◆ Task requirements
Check each line of the records below and collect those that include the word "ConditionFalse".
The records section start
(** The end a rolled back generation stays in, with what the last pass said of the rollback. *)
Definition carryRollbackFailure (ts : TargetStatus) (node : string) : M P TargetStatus :=
  p ← the_acpp;
  match findTargetStatus p node ≫= λ prev, FindStatusCondition (Ts_Conditions prev) ACPPCondRolledBack with
  | None => mret (ts_Phase ACPPPhaseFailed ts)
  | Some rb =>
      let phase := if bool_decide (Sc_Status rb = ConditionFalse) then ACPPPhaseRollbackFailed else ACPPPhaseFailed in
      at_phase ts phase ACPPCondRolledBack (Sc_Status rb) (Sc_Reason rb) (Sc_Message rb)
  end.
(** ** Applying *)

(** Run [k] unless the preconditions of a change of the hardware stop the pass. *)
Definition hw_gate (t : Target) (targets : list MigDevice) (ts : TargetStatus) (k : M P Outcome) : M P Outcome :=
  let node := T_NodeName t in
  check (api (CheckHardwareChange node targets)) ts (λ hw,
  let lock := negb (Hw_NodeCordoned hw) && negb (Hw_MigModeNotEnabled hw) && negb (Hw_MigUnsafe hw) in
  check (if lock then cordonForApply node targets else mret ()) ts (λ _,
  match nvidiaHWBlock (if lock then hw_NodeCordoned true hw else hw) with
  | Some (reason, msg) => ts ← not_applied ts ACPPPhaseWaitingForDrain reason msg; finish ts
  | None => k
  end)).
(** The common end of a failed apply and of a failed verification. *)
Definition undo_apply nvb (t : Target) (ts : TargetStatus) (rb : option RollbackState) (done cond reason msg : string)
    (err : option GoErr) : M P Outcome :=
  let node := T_NodeName t in
  p ← the_acpp;
  _ ← api (record_acpp_apply (Spec_Vendor (Acpp_Spec p)) (EffectiveSharingMode (Acpp_Spec p)) "rollback");
  let ts := ts_Phase ACPPPhaseRollingBack ts in
  ts ← match rb with Some _ => rollback_hardware nvb t ts done | None => mret ts end;
  _ ← logged (setRecordPhase node MigPhaseRolledBack);
  _ ← logged (api (syncMigActiveLabel node false));
  ts ← setCond ts cond ConditionFalse reason msg;
  mret (ts, err).
Definition verify_partition nvb (t : Target) (ts : TargetStatus) (rb : option RollbackState) : M P Outcome :=
  let node := T_NodeName t in
  _ ← logged (setRecordPhase node MigPhaseApplied);
  let ts := ts_Phase ACPPPhaseRestartingDevicePlugin ts in
  check (api (restartNvidiaDevicePlugin node)) ts (λ _,
  _ ← logged (setRecordPhase node MigPhaseVerifying);
  r ← try (api (Verify nvb t));
  if negb (verifySucceeded r) then
    undo_apply nvb t ts rb "partition restored after verify failure" ACPPCondVerified "VerificationFailed" "mig verify failed"
      (verify_error r)
  else
    _ ← logged (setRecordPhase node MigPhaseReady);
    ts ← setNvidiaReady ts;
    finish ts).
(** The journal first, then the label, then the hardware. *)
Definition apply_partition nvb (t : Target) (ts : TargetStatus) (resolved : list ResolvedEntry) : M P Outcome :=
  let node := T_NodeName t in
  b ← try (computeBaseline node resolved (Nv_targets nvb));
  match b with
  | inr e => ts ← not_applied ts ACPPPhaseFailed ReasonBaselineInconsistent (err_msg e); finish ts
  | inl rec =>
      let rec := rec_MigPhase MigPhaseApplying rec in
      check (patchApplyRecord rec) ts (λ _,
      check (api (syncMigActiveLabel node true)) ts (λ _,
      let nvb := WithExpected (expectedAllocatable rec) nvb in
      '(rb, e) ← api (NvidiaBackend.Apply nvb t resolved);
      match (e : option GoErr) with
      | Some e => undo_apply nvb t ts rb "partition restored after apply failure" ACPPCondApplied "ApplyFailed" (err_msg e) (Some e)
      | None => verify_partition nvb t ts rb
      end))
  end.
Definition change_partition nvb (t : Target) (ts : TargetStatus) (rec : ApplyRecord) (resolved : list ResolvedEntry) : M P Outcome :=
  p ← the_acpp;
  if bool_decide (Rec_MigPhase rec = MigPhaseRolledBack) && (Rec_Generation rec =? Acpp_Generation p) then
    ts ← carryRollbackFailure ts (T_NodeName t);
    ts ← setCond ts ACPPCondApplied ConditionFalse "ApplyRolledBack"
           "apply rolled back for this generation; update spec to retry";
    finish ts
  else if isApplyInFlightPhase (Rec_MigPhase rec) then apply_partition nvb t ts resolved
  else hw_gate t (Nv_targets nvb) ts (apply_partition nvb t ts resolved).
(** Once the mode is on everywhere. *)
Definition reach_layout nvb (t : Target) (ts : TargetStatus) : M P Outcome :=
  rec ← record_of (T_NodeName t);
  p ← the_acpp;
  let (resolved, status) := resolveNvidia (Spec_Layout (Acpp_Spec p)) in
  let ts := ts_ResolvedLayout status ts in
  let t := t_Generation (Acpp_Generation p) t in
  route ← routeNvidiaNoDiff nvb t ts rec resolved (Diff_Changed (Diff nvb resolved));
  match route with Some o => mret o | None => change_partition nvb t ts rec resolved end.
Definition runNvidiaTarget nvb (t : Target) (ts : TargetStatus) : M P Outcome :=
  match nvidiaAlwaysBlock (CheckAlways (Nv_targets nvb) (negb (bool_decide (Ts_DriverVersion ts = "")))) with
  | Some (reason, msg) => ts ← not_applied ts ACPPPhaseWaitingForDrain reason msg; finish ts
  | None =>
      p ← the_acpp;
      check (api (ensureNodeOwnerLockUID (T_NodeName t) (Acpp_UID p))) ts (λ owned,
      if negb (owned : bool) then
        ts ← not_applied ts ACPPPhaseFailed ReasonTargetConflict "node MIG owned by another ACPP"; finish ts
      else
        '(done, out) ← ensureMigModeEnabled ns t (Nv_targets nvb) ts;
        if negb done then mret out else reach_layout nvb t out.1)
  end.
End Nvidia.

(** ** internal/controller: deleting a partition policy

    [handleDeletion] of [acceleratorpartitionpolicy_controller.go]: the hardware a
    policy changed is put back and seen to be back before the finalizer goes, node by
    node along the journal.  Events are not modelled. *)


Definition migModeDisableAction : string := "mig-mode-disable".
Definition rngdUnifiedDSName : string := "kcloud-furiosa-device-plugin".
Definition deletionLeaseHolder (p : AcceleratorPartitionPolicy) : string := "acpp-delete-" +:+ Acpp_Name p.
Definition delegateModeEnabled `{Environment} : bool := bool_decide (Getenv "KCLOUD_OPERATION_COORDINATOR" = "delegate").
(** [naming.OperatorNamespace()] *)
Definition operatorNamespaceEnv : string := "OPERATOR_NAMESPACE".
Definition rngdUnifiedDSNS `{Environment} : string := OperatorNamespace (Getenv operatorNamespaceEnv).

(** ** operation_participants.go: observing for the report too *)

Definition observed_by_pci (obs : list Observation) : gmap string Observation :=
  foldl (λ m o, if negb (bool_decide (Ob_PCI o = "")) && bool_decide (Ob_Err o = "") then <[Ob_PCI o := o]> m else m) ∅ obs.
Definition report_unchanged (o : Observation) (d : DeviceEntry) : bool :=
  bool_decide (De_MigModeCurrent d = Ob_ModeCurrent o) && bool_decide (De_MigModePending d = Ob_ModePending o)
  && bool_decide (De_MigCurrentGeometry d = Ob_Geometry o) && bool_decide (De_MigObservationError d = "").
Definition de_observed (o : Observation) (d : DeviceEntry) : DeviceEntry :=
  mkDeviceEntry (De_Vendor d) (De_Model d) (De_Count d) (De_DriverLoaded d) (De_DriverVersion d) (De_DriverVersionDetail d)
    (De_NeedsReboot d) (De_MemoryMiB d) (De_PCIeAddress d) (Ob_ModeCurrent o) (Ob_Geometry o) "" (De_FirmwareVersion d)
    (Ob_ModePending o) (if bool_decide (Ob_LgipOutput o = "") then De_MigLgipOutput d else Ob_LgipOutput o).
(** The device as reported now, and whether that is new. *)
Definition publish_device (byPCI : gmap string Observation) (d : DeviceEntry) : DeviceEntry * bool :=
  match byPCI !! De_PCIeAddress d with
  | Some o => if report_unchanged o d then (d, false) else (de_observed o d, true)
  | None => (d, false)
  end.
Definition mig_device_of (o : Observation) : MigDevice :=
  mkMigDevice (Ob_PCI o) (Ob_ModeCurrent o) (Ob_ModePending o) (Ob_Geometry o) (Ob_Err o).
The records section end
◆ Task solution
      let phase := if bool_decide (Sc_Status rb = ConditionFalse) then ACPPPhaseRollbackFailed else ACPPPhaseFailed in
  ts ← setCond ts cond ConditionFalse reason msg;
    ts ← setCond ts ACPPCondApplied ConditionFalse "ApplyRolledBack"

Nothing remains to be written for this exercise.